Well, so be it, he thought wearily. At least a bullet in the brain would be quick. Perhaps it would even be painless.
Serov hawked, turned his head, and spat toward the floor in one last, futile gesture of defiance. “All right then, damn you!
Get on with it!” He nodded toward the silenced pistol in Kurgin’s hand. “You have your weapon. Use it.”
“This?” Reichardt’s agent glanced down at the pistol in surprise.
He laughed softly. “No, no, General! This is not for you.
After all, we do have appearances to maintain.”
Before Serov could move, Kurgin’s companion gripped his right arm in a vise grip and tore the pajama sleeve up above his elbow.
Gasping now, Serov rolled his eyes toward Kurgin.
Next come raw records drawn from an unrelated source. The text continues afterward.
(* ===== verification/Instantiate.v ===== *)
(** * Instantiating a datum: Chalk's substitution against rustc's

    The solver never uses a datum's binder as it is: it instantiates it
    with the parameters of its goal ([Binders::substitute], modelled in
    [ChalkSubst.cfold]).  rustc answers the same question directly, by
    substituting the goal's arguments into the item's declared types
    ([field.ty(tcx, args)], [EarlyBinder::subst]).  This file shows that
    the datums [db.rs] builds make the two agree: instantiating the
    datum with the lowered arguments gives the lowering of rustc's own
    substitution.  This is the refinement the binder encoding of
    [bound_vars_for_item] and [binders_for] exists for, stated on the
    builders of [Datums.v] and [FnDefDatum.v]: the fields of an ADT, the
    where clauses of every item, the trait reference of an impl, the
    signature of a function, the bounds of an associated type and the
    type of an associated-type value.  Predicates go through rustc's
    substitution and the lossy lowering on one side, through the
    lowering and Chalk's substitution on the other: a predicate is kept
    on both sides or dropped on both ([predicate_instantiate]), which
    needs rustc's substitution of the arguments to succeed
    ([HostTy.ty.subst_predicate_total]). *)

From S2P Require Import Prelude HostTy ChalkIr Lowering ChalkScope ChalkSubst TyCtxt.
From S2P Require Import BoundVars WhereClauses Datums FnDefDatum OpaqueTy.
Import ty.

Section Instantiate.
Context (tcx : TyCtxt).

(** The arguments of a goal: one per parameter of the item, of its
    kind, and constants whose types mention no variable (the types of
    const parameters are closed, [const_param_types_closed]). *)
Definition args_ok (g : list GenericParamDef) (args : SubstsRef) : Prop :=
  kinds_match g args ∧ forallb const_tys_closed_arg args = true.

Lemma args_ok_kinds g s args :
  kinds_match g s → args_ok g args → arg_kind <$> s = arg_kind <$> args.
Proof. intros Hs [Ha _]. by rewrite (kinds_match_kinds g s Hs), (kinds_match_kinds g args Ha). Qed.

(** One list of fields, substituted under the item's bound variables
    and lowered, then instantiated by Chalk. *)
Lemma fields_instantiate g s args fs cts :
  bound_identity s → kinds_match g s → args_ok g args →
  forallb (λ f, ty_vars_all (wf_pre g) 0 (type_of tcx (field_did f))) fs = true →
  mapM (λ field, lower_into <$> field_ty tcx field s) fs = Ok cts →
  mapM (cfold.subst_ty (map lower_arg args) 0) cts =
  map lower_ty <$> mapM (λ f, subst_ty args 0 (type_of tcx (field_did f))) fs.
Proof.
  intros Hid Hk Ha Hfs Hm%mapM_res_Ok. rewrite <-mapM_fmap_out. apply mapM_Forall2_eq.
  induction Hm as [|f ct fs cts Hf _ IH]; simpl in *; constructor.
  - apply andb_prop in Hfs as [Hw _]. unfold field_ty, subst_ty_or_bug, or_bug in Hf.
    destruct (subst_ty s 0 (type_of tcx (field_did f))) as [t'|] eqn:Ht; simpl in Hf; [|done].
    injection Hf as <-. apply (lower_subst_ty s); try done.
    + by apply (args_ok_kinds g).
    + apply Ha.
    + refine (ty_vars_all_mono _ _ _ _ _ Hw). intros ?? [??]%andb_prop. done.
  - apply IH. by apply andb_prop in Hfs as [_ ?].
Qed.

(** A where clause of the item: instantiating its lowering is lowering
    rustc's substitution of the arguments, and a predicate the lowering
    drops is dropped on both sides (rustc's substitution of it does
    not fail). *)
Lemma predicate_instantiate g s args p p' :
  bound_identity s → kinds_match g s → args_ok g args →
  predicate_vars_all (wf_pre g) p = true → subst_predicate s p = Some p' →
  match (lower_into p' : option chalk_ir.QuantifiedWhereClause) with
  | Some w => Some <$> cfold.subst_qwc (map lower_arg args) 0 w
  | None => Some None
  end = (lower_into : Predicate → option chalk_ir.QuantifiedWhereClause) <$> subst_predicate args p.
Proof.
  intros Hid Hk Ha Hp Hs. pose proof (args_ok_kinds g s args Hk Ha) as Hkd.
  destruct (subst_predicate_total g args (proj1 Ha) p) as [q Hq].
  { refine (predicate_vars_all_mono _ _ _ _ Hp). by intros ?? [??]%andb_prop. }
  assert (Hb : predicate_vars_all (bound_below 0) p = true).
  { refine (predicate_vars_all_mono _ _ _ _ Hp). by intros ?? [??]%andb_prop. }
  clear Hp. destruct p as [bvs pk]. unfold predicate_vars_all, subst_predicate in *. simpl in *.
  destruct pk as [[d xs]| | |[xs d] []| | | | | | | |]; simpl in *; vars_split;
    unfold subst_trait_ref, subst_term, subst_substs in *;
    repeat match type of Hs with
    | context [mapM (subst_arg s 1) ?xs] => destruct (mapM (subst_arg s 1) xs) eqn:?; simpl in Hs
    | context [subst_ty s 1 ?t] => destruct (subst_ty s 1 t) eqn:?; simpl in Hs
    | context [subst_region s 1 ?r] => destruct (subst_region s 1 r) eqn:?; simpl in Hs
    | context [subst_const s 1 ?k] => destruct (subst_const s 1 k) eqn:?; simpl in Hs
    | context [subst_arg s 1 ?a] => destruct (subst_arg s 1 a) eqn:?; simpl in Hs
    end; simplify_eq; simpl in *; unfold cfold.subst_qwc; simpl;
    repeat match goal with
    | H : mapM (subst_arg s 1) ?xs = Some ?ys |- _ =>
        change (lower_into ys : list chalk_ir.GenericArg) with (map lower_arg ys); rewrite (lower_subst_args_Some s args Hid Hkd (proj2 Ha) 1 xs ys) by done; clear H
    | H : subst_ty s 1 ?t = Some ?t' |- _ =>
        change (lower_into t' : chalk_ir.Ty) with (lower_ty t'); rewrite (lower_subst_ty_Some s args Hid Hkd (proj2 Ha) 1 t t') by done; clear H
    | H : subst_region s 1 ?r = Some ?r' |- _ =>
        rewrite (lower_subst_region_Some s args Hid Hkd (proj2 Ha) 1 r r') by done; clear H
    end;
    repeat match goal with
    | |- context [mapM (subst_arg args 1) ?xs] => destruct (mapM (subst_arg args 1) xs)
    | |- context [subst_ty args 1 ?t] => destruct (subst_ty args 1 t)
    | |- context [subst_region args 1 ?r] => destruct (subst_region args 1 r)
    | |- context [subst_const args 1 ?k] => destruct (subst_const args 1 k)
    | |- context [subst_arg args 1 ?a] => destruct (subst_arg args 1 a)
    end; simpl in *; try done.
Qed.

(** The trait and projection bounds drop the self type: the substituted
    arguments without their first one are the substitution of the
    arguments without their first one. *)
Ltac inst_drop :=
  match goal with
  | Hid : bound_identity ?sv, Hkd : arg_kind <$> ?sv = arg_kind <$> ?av, Ha : args_ok _ ?av,
    H : mapM (subst_arg ?sv 1) ?xs = Some _, Hb : forallb _ ?xs = true |- _ =>
      let Hd := fresh "Hd" in
      pose proof (mapM_drop_Some _ 1 _ _ H) as Hd; simpl in Hd; rewrite ?drop_0 in Hd;
      lazymatch type of Hd with
      | mapM _ _ = Some ?ys => change (@lower_into _ _ lower_substs ys) with (map lower_arg ys)
      end;
      rewrite (lower_subst_args_Some sv av Hid Hkd (proj2 Ha) 1 _ _ (forallb_drop _ 1 _ Hb) Hd)
  end.

Ltac inst_ty :=
  match goal with
  | Hid : bound_identity ?sv, Hkd : arg_kind <$> ?sv = arg_kind <$> ?av, Ha : args_ok _ ?av,
    H : subst_ty ?sv 1 ?t = Some ?t', Hb : ty_vars_all _ 1 ?t = true |- _ =>
      change (@lower_into _ _ lower_ty_inst t') with (lower_ty t');
      rewrite (lower_subst_ty_Some sv av Hid Hkd (proj2 Ha) 1 t t' Hb H)
  end.

(** The arguments substituted on rustc's side: as many as on the
    bound-variable side, and without their first one, the substitution
    of the arguments without their first one. *)
Ltac inst_args :=
  match goal with
  | Ha : args_ok _ ?av, Hs : mapM (subst_arg ?sv 1) ?xs = Some ?l
    |- context [mapM (subst_arg ?av 1) (drop 1 ?xs)] =>
      let zs := fresh "zs" in let Hz := fresh "Hz" in
      destruct (mapM (subst_arg av 1) xs) as [zs|] eqn:Hz;
      [rewrite (mapM_drop_Some _ 1 _ _ Hz);
       pose proof (Forall2_length _ _ _ (mapM_Some_1 _ _ _ Hs));
       pose proof (Forall2_length _ _ _ (mapM_Some_1 _ _ _ Hz));
       destruct zs; simpl in *; rewrite ?drop_0; try lia|]
  end.

(** The remaining substitutions of the arguments, case by case. *)
Ltac inst_rest :=
  match goal with Ha : args_ok _ ?av |- _ =>
    repeat match goal with
    | |- context [subst_ty av 1 ?t] => destruct (subst_ty av 1 t)
    | |- context [subst_region av 1 ?r] => destruct (subst_region av 1 r)
    | |- context [subst_const av 1 ?k] => destruct (subst_const av 1 k)
    | |- context [subst_arg av 1 ?a] => destruct (subst_arg av 1 a)
    | |- context [mapM (subst_arg av 1) ?xs] => destruct (mapM (subst_arg av 1) xs) eqn:?
    end
  end; simpl in *; try done;
  try match goal with
  | H1 : mapM _ ?xs = Some [], H2 : mapM _ ?xs = Some ?b |- _ =>
      apply mapM_Some_1, Forall2_length in H1; apply mapM_Some_1, Forall2_length in H2;
      destruct b; simpl in *; [reflexivity|lia]
  end.

Lemma predicate_instantiate_bound g s args p p' :
  bound_identity s → kinds_match g s → args_ok g args →
  predicate_vars_all (wf_pre g) p = true → subst_predicate s p = Some p' →
  match (lower_into p' : option rust_ir.QuantifiedInlineBound) with
  | Some w => Some <$> cfold.subst_qib (map lower_arg args) 0 w
  | None => Some None
  end = (lower_into : Predicate → option rust_ir.QuantifiedInlineBound) <$> subst_predicate args p.
Proof.
  intros Hid Hk Ha Hp Hs. pose proof (args_ok_kinds g s args Hk Ha) as Hkd.
  destruct (subst_predicate_total g args (proj1 Ha) p) as [q Hq].
  { refine (predicate_vars_all_mono _ _ _ _ Hp). by intros ?? [??]%andb_prop. }
  assert (Hb : predicate_vars_all (bound_below 0) p = true).
  { refine (predicate_vars_all_mono _ _ _ _ Hp). by intros ?? [??]%andb_prop. }
  clear Hp. destruct p as [bvs pk]. unfold predicate_vars_all, subst_predicate in *. simpl in *.
  destruct pk as [[d xs]| | |[xs d] []| | | | | | | |]; simpl in *; vars_split;
    unfold subst_trait_ref, subst_term, subst_substs in *;
    repeat match type of Hs with
    | context [mapM (subst_arg s 1) ?xs] => destruct (mapM (subst_arg s 1) xs) eqn:?; simpl in Hs
    | context [subst_ty s 1 ?t] => destruct (subst_ty s 1 t) eqn:?; simpl in Hs
    | context [subst_region s 1 ?r] => destruct (subst_region s 1 r) eqn:?; simpl in Hs
    | context [subst_const s 1 ?k] => destruct (subst_const s 1 k) eqn:?; simpl in Hs
    | context [subst_arg s 1 ?a] => destruct (subst_arg s 1 a) eqn:?; simpl in Hs
    end; simplify_eq; simpl in *; unfold cfold.subst_qib; simpl.
  4: destruct l as [|y l']; simpl.
  1,5: inst_drop.
  all: try inst_ty; try inst_args; inst_rest.
Qed.

(** The where clauses [where_clauses_for] builds for the item,
    instantiated by Chalk: the [filter_map] of the lowering over rustc's
    substitution of the arguments into the item's predicates. *)
Lemma where_clauses_instantiate g s args def_id wcs :
  bound_identity s → kinds_match g s → args_ok g args →
  Forall (λ p, predicate_vars_all (wf_pre g) p = true) (predicates_defined_on tcx def_id) →
  where_clauses_for tcx def_id s = Ok wcs →
  mapM (cfold.subst_qwc (map lower_arg args) 0) wcs =
  omap lower_into <$> mapM (subst_predicate args) (predicates_defined_on tcx def_id).
Proof.
  intros Hid Hk Ha Hps (ps'&Hs&->)%(where_clauses_for_spec tcx). apply mapM_omap.
  apply (Forall2_Forall_impl _ _ _ _ _ Hs Hps). intros p p' Hp Hwf.
  by apply (predicate_instantiate g s).
Qed.

(** The bounds [bounds_for] builds for an associated type, instantiated
    by Chalk: the [filter_map] of the inline-bound lowering over rustc's
    substitution of the arguments into the item's bounds. *)
Lemma bounds_instantiate g s args def_id bs :
  bound_identity s → kinds_match g s → args_ok g args →
  Forall (λ p, predicate_vars_all (wf_pre g) p = true) (explicit_item_bounds tcx def_id) →
  bounds_for tcx (T := rust_ir.QuantifiedInlineBound) def_id s = Ok bs →
  mapM (cfold.subst_qib (map lower_arg args) 0) bs =
  omap lower_into <$> mapM (subst_predicate args) (explicit_item_bounds tcx def_id).
Proof.
  intros Hid Hk Ha Hps (ps'&Hs&->)%lower_preds_Ok. apply mapM_omap.
  apply (Forall2_Forall_impl _ _ _ _ _ Hs Hps). intros p p' Hp Hwf.
  by apply (predicate_instantiate_bound g s).
Qed.

(** The variants of a well-formed ADT: built, and each instantiates
    like its fields' declared types. *)
Lemma variants_instantiate g s args vs :
  bound_identity s → kinds_match g s → args_ok g args →
  forallb (λ v, forallb (λ f, ty_vars_all (wf_pre g) 0 (type_of tcx (field_did f)))
    (variant_fields v)) vs = true →
  ∃ ds, mapM (λ variant,
      fields ← mapM (λ field, lower_into <$> field_ty tcx field s) (variant_fields variant);
      Ok (rust_ir.mkAdtVariantDatum fields)) vs = Ok ds ∧
    Forall2 (λ v d, mapM (cfold.subst_ty (map lower_arg args) 0) (rust_ir.fields d) =
      map lower_ty <$> mapM (λ f, subst_ty args 0 (type_of tcx (field_did f))) (variant_fields v))
      vs ds.
Proof.
  intros Hid Hk Ha. induction vs as [|v vs IH]; simpl; intros Hf; [by exists []|].
  apply andb_prop in Hf as [Hv Hvs]. destruct (IH Hvs) as (ds&Hds&Hall).
  destruct (adt_fields_closed tcx g s _ Hid Hk Hv) as (cts&Hcts&_&_).
  rewrite Hcts. simpl. rewrite Hds. simpl. eexists. split; [done|].
  constructor; [|done]. simpl. by eapply fields_instantiate.
Qed.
The sergeant had set his pistol aside. Moving with deadly precision, he reached into his tunic and took out a hypodermic needle and a length of surgical tubing. He held the needle up to the light, tapped it gently, and then smiled cruelly. “No bullet for you, Colonel General.
Nothing so easy, no. I’m afraid you will be taking a long and painful trip to hell.”
Serov started screaming even before the needle touched his skin.
King Khalid International Airport, Riyadh, Saudi Arabia Grateful for the air conditioning that kept the blast furnace heat of the Saudi summer at bay, Anson P. Carleton, the U.S. Undersecretary of State for Arab Affairs, strode forward to a podium inside the King Khalid Airport’s official reception area. His aides, U.S. Secret Service agents, and Saudi security personnel trailed after him and then filed off to either side.
Outside, the honor guard and band that had greeted him on his arrival began dispersing. Heat waves distorted their figures as they marched away under a merciless sun that baked the tarmac like pottery in a kiln.
Carleton noted the brandnew mural decorating the wall behind the podium — a stylistic rendition of a map of Saudi Arabia, its flag, and a verse from the Koran. It hadn’t been there on his last visit to Riyadh. The Saudis must be sprucing up their airport — yet again. He shrugged mentally. His hosts always seemed to have the money for bold and lavish interior decorating. Now it was his job to persuade them to move boldly in other, more important areas — to continue the process of making a full peace with Israel.
He looked down at the notes of his prepared arrival remarks.
His words would be carefully chosen and indirect, as was usual when dealing with sensitive political issues in Arab countries.
But they would leave his real audience, the ruling Saudi elite, in no doubt that the United States was committed to yet another serious and sustained effort to reconcile Jerusalem and its Arab neighbors.
Carleton cleared his throat, looked straight up into the unwinking lenses of the dozen or so television cameras assembled to record his statement, and opened his mouth — The mural behind him erupted in flame.
The fiery blast enveloped Carleton a millisecond before the fragments thrown by the explosion tore him to pieces and then sleeted outward-killing or maiming dozens of the aides, security guards, and reporters clumped near the podium.
Two rooms away, Yassir Iyad, an airport maintenance worker, felt and heard the short, sharp concussive thump that told him the explosive charge planted inside the new mural by the Radical Islamic Front had detonated. He smiled broadly and then wiped the smile off his face.
Working swiftly, the young Palestinian guest worker detached a small controller from the piece of wire hanging out of an electrical conduit inspection plate. He concealed the controller in his pocket. Next, he tugged on the wire — pulling it out through the conduit. Since the wire had only been attached to the bomb’s trigger mechanism, it came out easily. If it had hung up on the wreckage, Iyad had come prepared to cut it off and conceal it in place. Fortunately, that wasn’t necessary.
Instead, the Palestinian simply reeled the wire in — all twenty meters of it — gathering it up on the same spool it had come from.
Then he clipped off the scorched, twisted end and dropped that in his pocket beside the controller. He planned to drop both pieces of incriminating evidence somewhere deep in the desert outside the Saudi capital.
After replacing the access plate, Iyad left the storage room — locking the door behind him.
Then, donning a look of anguished concern like a mask, the Palestinian hurried, along with everyone else, toward the scene of the tragedy.
“Officials have characterized this as the most serious terrorist attack on the United States in two years — pointing out that Undersecretary of State Carleton is the highest-ranking U.S. official ever assassinated on foreign soil. The White House is preparing a statement … Prince Ibrahim al Saud snapped the television off. A slight smile graced his lips. Carleton’s death was only a fraction of what he hoped to accomplish, of what he planned to accomplish but the Americans had suffered today.